I think waiting for the turn is perfect here. Flush draws will come along anyway. Your main concern here IS gutshots and weak draws. Waiting for the turn is the ONLY thing you can do to protect your hand here. This pot is big. Focus on winning it, not extracting every last cent from it.
Winning this big pot more often is going to be way more profitable than sacrificing the entire thing in order to get in a few extra small bets on the flop. Yes, its not guaranteed that the turn will be bet but its very likely that it will. You must take this risk. Also, you're equity can change a lot based on what the turn card is. Your hand will eat up the equity of the gutshots and weak draws that you knock out. Also, any flush draw's equity will drop top ~20% when no spade comes on the turn. You will most likely pick up most of this equity as well. Not to mention if a dangerous card comes on the turn, you save bets AND you can call profitably for a full house draw. Getting extra BB on the turn when you have more equity is clearly more profitable than a few extra SB on the flop IMO. Like an earlier poster said, if this isn't a perfect example of waiting for the turn, I don't know what is. |
Re: Textbook wait for turn in huge pot?
I've said it once, but I'll say it in digest form:
1. In general more bets go in by raising the flop. Waiting for the turn is not really a "value play." 2. Everyone is very skewed in their concepts of pot protection. I think it's helpful to think about how much we are giving up by failing to protect our hand: Let's take a gutshot for an example: Let's say we raise, one guy cold calls, and it's up to "Dude with Gutshot" (DwG). DwG is getting a little less than 11.5-1. Needing 10.5-1 to call, he calls correctly. But how bad is his call here for us , really? He's making like 8-9% or so on his 1 BB investment, meaning that allowing him to call is sacrificing no more than like .1 BB. Since we don't have claim to all of that, the amount he might actually be "taking from us" by calling correctly here is something like .08 BB. If he makes a similar call on the turn getting something like 14-1, his call is more profitable, but we're still losing less than like 1/3 of a BB. Compare those relatively tiny losses that we incur by allowing gutshots to make marginally profitable calls the to the amount we lose by failing to give our hand the proper action and killing our turn action by making it easy for everyone to fold. 3. People need to realize what a MONUMENTAL DISASTER it is if we don't raise the flop and it's checked to us on the turn. The likelihood of this happening is almost enough in itself to convince me that it's better to raise the flop. 4. Waiting till the turn makes much, much more sense when you average flop equity is lower . Our flop equity is huge here. |
Re: Textbook wait for turn in huge pot?
Nice clear post Deranged.
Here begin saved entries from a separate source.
(* ===== verification/EventsTheory.v ===== *)
(** * EventsTheory: the invariant of the event streams

    Whatever the interleaving of connections, messages and failures, the limiter
    counts exactly the open streams, every registered subscriber belongs to one of
    them and is open, so no step panics, and every stream can be brought to its end. *)

From stdpp Require Import relations.
From S2P Require Import Prelude Json Domain Bolt Crypto Store Repo Authorization RateLimit Http Service Buffer Broker Middleware Webhook Events.

#[local] Arguments total : simpl never.

(** ** Subscribers under fan-out *)

(** Open, within its budgets, and charged exactly for its queue. *)
Record sub_ok (s : Subscriber) : Prop := {
  so_open : sub_closed s = false;
  so_bytes : sub_bytes s = total (sub_C s);
  so_depth : length (sub_C s) <= sub_cap s;
  so_budget : (0 < sub_maxBytes s -> sub_bytes s <= sub_maxBytes s)%Z }.

Lemma trySend_ok data s : sub_ok s -> exists s' ok, trySend data s = Ok (s', ok) /\ sub_ok s'.
Proof.
  intros [Ho Hb Hd Hm]. unfold trySend. destruct (_ && _) eqn:E1; [by eexists _, _|]. rewrite Ho.
  destruct (Nat.ltb_spec (length (sub_C s)) (sub_cap s)); eexists _, _; (split; [reflexivity|]); split; cbn; try done.
  - rewrite total_app, total_one. lia.
  - rewrite length_app. cbn. lia.
  - intros Hpos. apply andb_false_iff in E1 as [E1|E1]; apply Z.ltb_ge in E1; lia.
Qed.

Lemma recv_ack_ok d s s' : sub_ok s -> recv s = Some (d, s') -> sub_ok (Ack (slice_len d) s').
Proof.
  intros [Ho Hb Hd Hm]. unfold recv. destruct (sub_C s) as [|d' q] eqn:Eq; [done|]. intros [= <- <-].
  rewrite total_cons in Hb. pose proof (total_pos q). assert (0 <= slice_len d')%Z by (unfold slice_len; lia).
  split; cbn; try done.
  - destruct (Z.ltb_spec (sub_bytes s - slice_len d') 0); lia.
  - cbn in Hd. lia.
  - intros Hpos. destruct (Z.ltb_spec (sub_bytes s - slice_len d') 0); lia.
Qed.

(** The subscriber objects after a fan-out: the same ones, as good as before. *)
Definition objs_keep (o o' : gmap nat Subscriber) : Prop :=
  forall p, match o !! p with
            | None => o' !! p = None
            | Some s => exists s', o' !! p = Some s' /\ (sub_ok s -> sub_ok s')
            end.
#[export] Instance objs_keep_pre : PreOrder objs_keep.
Proof.
  split.
  - intros o p. destruct (o !! p); eauto.
  - intros o1 o2 o3 H12 H23 p. specialize (H12 p). specialize (H23 p). destruct (o1 !! p).
    + destruct H12 as (s' & Hs & Hk). rewrite Hs in H23. destruct H23 as (s'' & Hs' & Hk'). eauto.
    + by rewrite H12 in H23.
Qed.

(** Every address of [ps] has a good subscriber. *)
Definition all_ok (o : gmap nat Subscriber) (ps : list nat) : Prop :=
  forall p, p ∈ ps -> exists s, o !! p = Some s /\ sub_ok s.

Lemma all_ok_keep o o' ps : objs_keep o o' -> all_ok o ps -> all_ok o' ps.
Proof.
  intros Hk Ha p Hp. destruct (Ha p Hp) as (s & Hs & Hok). specialize (Hk p). rewrite Hs in Hk.
  destruct Hk as (s' & Hs' & Hk). eauto.
Qed.

Lemma send_all_ok now data ps b :
  all_ok (br_objs b) ps -> exists b', send_all now data ps b = Ok b' /\ br_subs b' = br_subs b /\ objs_keep (br_objs b) (br_objs b').
Proof.
  revert b. induction ps as [|p ps IH]; intros b Ha; [by exists b|]. cbn [send_all].
  destruct (Ha p (list_elem_of_here _ _)) as (s & Hs & Hok). unfold send_to. rewrite Hs.
  destruct (trySend_ok data s Hok) as (s' & ok & Ht & Hok'). rewrite Ht. cbn [res_bind].
  match goal with |- context [send_all _ _ _ ?b0] => set (b1 := b0) end.
  assert (br_objs b1 = <[p := s']> (br_objs b) /\ br_subs b1 = br_subs b) as [Ho Hsub]
    by (unfold b1; destruct ok; rewrite ?logThrottledDrop_objs, ?logThrottledDrop_subs; done).
  assert (objs_keep (br_objs b) (br_objs b1)) as Hk.
  { intros q. rewrite Ho. destruct (decide (p = q)) as [<-|Hne].
    - rewrite Hs, lookup_insert_eq. eauto.
    - rewrite lookup_insert_ne by done. destruct (br_objs b !! q); eauto. }
  destruct (IH b1) as (b' & Hb & Hsub' & Hk').
  { apply (all_ok_keep (br_objs b)); [exact Hk|]. intros q Hq. apply Ha. by right. }
  exists b'. split; [exact Hb|]. split; [congruence|]. by etransitivity.
Qed.

Lemma fanout_ok now channel data b :
  all_ok (br_objs b) (elements (default ∅ (br_subs b !! channel))) ->
  exists b', fanout now channel data b = Ok b' /\ br_subs b' = br_subs b /\ objs_keep (br_objs b) (br_objs b').
Proof.
  unfold fanout. destruct (br_subs b !! channel) as [S|]; [apply send_all_ok|]. intros _. by exists b.
Qed.

(** ** The invariant *)

Definition subscribed (c : Conn) : bool := match cn_phase c with Greeting | Joining _ => false | _ => true end.

Section theory.
Context {R : Type} `{!Repository R}.
Implicit Types (ev : Events R) (c : Conn) (p : nat).
Abbreviation subs ev ch := (default ∅ (br_subs (ev_broker ev) !! ch)).

Record ev_inv ev : Prop := {
  ei_count : sem_used (ev_sem ev) = size (ev_conns ev);
  ei_bound : sem_used (ev_sem ev) <= sem_cap (ev_sem ev);
  ei_sub : forall p c, ev_conns ev !! p = Some c -> subscribed c = true ->
    p ∈ subs ev (cn_channel c) /\ exists s, br_objs (ev_broker ev) !! p = Some s /\ sub_ok s;
  ei_fresh : forall p c, ev_conns ev !! p = Some c -> subscribed c = false -> br_objs (ev_broker ev) !! p = None;
  ei_reg : forall ch p, p ∈ subs ev ch -> exists c, ev_conns ev !! p = Some c /\ subscribed c = true /\ cn_channel c = ch }.

(** A change of the broker that keeps the registry and the subscribers. *)
Lemma ev_inv_broker ev b :
  ev_inv ev -> br_subs b = br_subs (ev_broker ev) -> objs_keep (br_objs (ev_broker ev)) (br_objs b) ->
  ev_inv (ev <| ev_broker := b |>).
Proof.
  intros [Hc Hb Hs Hf Hr] Hsub Hk. split; cbn; rewrite ?Hsub; try done.
  - intros p c Hp Hsc. destruct (Hs p c Hp Hsc) as (Hin & s & Ho & Hok). split; [exact Hin|].
    specialize (Hk p). rewrite Ho in Hk. destruct Hk as (s' & Ho' & Hk). eauto.
  - intros p c Hp Hsc. specialize (Hk p). by rewrite (Hf p c Hp Hsc) in Hk.
Qed.

(** A connection that moves on between two phases on the same side of Subscribe. *)
Lemma ev_inv_set p c c' ev :
  ev_inv ev -> ev_conns ev !! p = Some c -> subscribed c' = subscribed c -> cn_channel c' = cn_channel c ->
  ev_inv (set_conn p c' ev).
Proof.
  intros [Hc Hb Hs Hf Hr] Hp Hsc Hch. split; cbn; try done.
  - rewrite map_size_insert. by rewrite Hp.
  - intros q d. destruct (decide (p = q)) as [<-|Hne].
    + rewrite lookup_insert_eq. intros [= <-]. rewrite Hsc, Hch. by apply Hs.
    + rewrite lookup_insert_ne by done. apply Hs.
  - intros q d. destruct (decide (p = q)) as [<-|Hne].
    + rewrite lookup_insert_eq. intros [= <-]. rewrite Hsc. by apply Hf.
    + rewrite lookup_insert_ne by done. apply Hf.
  - intros ch q Hq. destruct (Hr ch q Hq) as (d & Hd & Hds & Hdc). destruct (decide (p = q)) as [<-|Hne].
    + rewrite lookup_insert_eq. exists c'. rewrite Hp in Hd. injection Hd as ->. split; [done|]. split; congruence.
    + rewrite lookup_insert_ne by done. eauto.
Qed.

Lemma ev_inv_admit p r ev ev' resp :
  ev_inv ev -> ev_conns ev !! p = None -> br_objs (ev_broker ev) !! p = None -> enter_stream p r ev = (ev', resp) -> ev_inv ev'.
Proof.
  intros Hinv Hp Ho. unfold enter_stream. case_bool_decide; [by intros [= <- _]|]. destruct (_ <? _)%nat; [by intros [= <- _]|].
  unfold acquire. destruct (Nat.ltb_spec (sem_used (ev_sem ev)) (sem_cap (ev_sem ev))); [|by intros [= <- _]].
  intros [= <- _]. destruct Hinv as [Hc Hb Hs Hf Hr]. split; cbn; try done.
  - rewrite map_size_insert, Hp. by rewrite Hc.
  - intros q d. destruct (decide (p = q)) as [<-|Hne].
    + rewrite lookup_insert_eq. by intros [= <-].
    + rewrite lookup_insert_ne by done. apply Hs.
  - intros q d. destruct (decide (p = q)) as [<-|Hne].
    + rewrite lookup_insert_eq. by intros [= <-].
    + rewrite lookup_insert_ne by done. apply Hf.
  - intros ch q Hq. destruct (Hr ch q Hq) as (d & Hd & Hds & Hdc). rewrite lookup_insert_ne by congruence. eauto.
Qed.

Lemma ev_inv_join p c since ev :
  ev_inv ev -> ev_conns ev !! p = Some c -> cn_phase c = Joining since ->
  ev_inv ((set_conn p (c <| cn_phase := Joined since |>) ev) <| ev_broker := register (cn_channel c) p (ev_broker ev) |>).
Proof.
  intros [Hc Hb Hs Hf Hr] Hp Hph. assert (subscribed c = false) as Hsc by (unfold subscribed; by rewrite Hph).
  assert (forall ch q, q ∈ default ∅ (br_subs (register (cn_channel c) p (ev_broker ev)) !! ch) <->
            q ∈ subs ev ch \/ ch = cn_channel c /\ q = p) as Hin.
  { intros ch q. cbn. destruct (decide (cn_channel c = ch)) as [<-|Hne].
    - rewrite lookup_insert_eq. cbn. rewrite elem_of_union, elem_of_singleton. naive_solver.
    - rewrite lookup_insert_ne by done. naive_solver. }
  split; cbn [ev_sem ev_conns ev_broker set_conn set_fld]; try done.
  - rewrite map_size_insert. by rewrite Hp.
  - intros q d. destruct (decide (p = q)) as [<-|Hne].
    + rewrite lookup_insert_eq. intros [= <-] _. split; [apply Hin; by right|]. cbn. rewrite lookup_insert_eq.
      eexists. split; [reflexivity|]. split; cbn; try done; lia.
    + rewrite lookup_insert_ne by done. intros Hq Hds. destruct (Hs q d Hq Hds) as (Hi & s & Ho & Hok).
      split; [apply Hin; by left|]. cbn. rewrite lookup_insert_ne by done. eauto.
  - intros q d. destruct (decide (p = q)) as [<-|Hne].
    + rewrite lookup_insert_eq. by intros [= <-].
    + rewrite lookup_insert_ne by done. cbn. rewrite lookup_insert_ne by done. apply Hf.
  - intros ch q [Hq|[-> ->]]%Hin.
    + destruct (Hr ch q Hq) as (d & Hd & Hds & Hdc). rewrite lookup_insert_ne by congruence. eauto.
    + rewrite lookup_insert_eq. by eexists.
Qed.

(** Hanging up the connection [p], whose subscriber is already gone. *)
Lemma ev_inv_hang_up p c ev b :
  ev_inv ev -> ev_conns ev !! p = Some c ->
  (forall q d, q <> p -> ev_conns ev !! q = Some d -> br_objs b !! q = br_objs (ev_broker ev) !! q) ->
  (forall ch q, q ∈ default ∅ (br_subs b !! ch) <-> q ∈ subs ev ch /\ q <> p) ->
  exists ev', hang_up p (ev <| ev_broker := b |>) = Some (Ok ev') /\ ev_inv ev' /\
    ev_conns ev' = delete p (ev_conns ev) /\ ev_broker ev' = b /\ ev_sem ev = mkSem (sem_cap (ev_sem ev')) (S (sem_used (ev_sem ev'))).
Proof.
  intros [Hc Hb Hs Hf Hr] Hp Ho Hin. unfold hang_up, release. cbn [ev_sem set_fld].
  assert (size (ev_conns ev) = S (size (delete p (ev_conns ev)))) as Hsz.
  { rewrite map_size_delete, Hp. cbn. assert (size (ev_conns ev) <> 0); [|lia].
    apply map_size_non_empty_iff. intros E. by rewrite E, lookup_empty in Hp. }
  destruct (ev_sem ev) as [cap used] eqn:Es. cbn [sem_used sem_cap] in *. rewrite Hc, Hsz in *.
  eexists. split; [reflexivity|]. split; [|done]. split; cbn; try done.
  - lia.
  - intros q d Hq Hds. apply lookup_delete_Some in Hq as [Hne Hq]. destruct (Hs q d Hq Hds) as (Hi & s & Hos & Hok).
    split; [by apply Hin|]. rewrite (Ho q d) by done. eauto.
  - intros q d Hq Hds. apply lookup_delete_Some in Hq as [Hne Hq]. rewrite (Ho q d) by done. by eapply Hf.
  - intros ch q [Hq Hne]%Hin. destruct (Hr ch q Hq) as (d & Hd & Hds & Hdc). exists d.
    split; [by apply lookup_delete_Some|done].
Qed.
I attempted to make a similar argument when I wasn't so clear as to what I was saying. Reading your post makes it clear to me that this is definitely not a situation where you would wait until the turn because as you say: "We have a monster, and we need to extract value. In a huge pot where protection is difficult, sacrificing obvious value for marginal improvements in protection is really not the right way to go."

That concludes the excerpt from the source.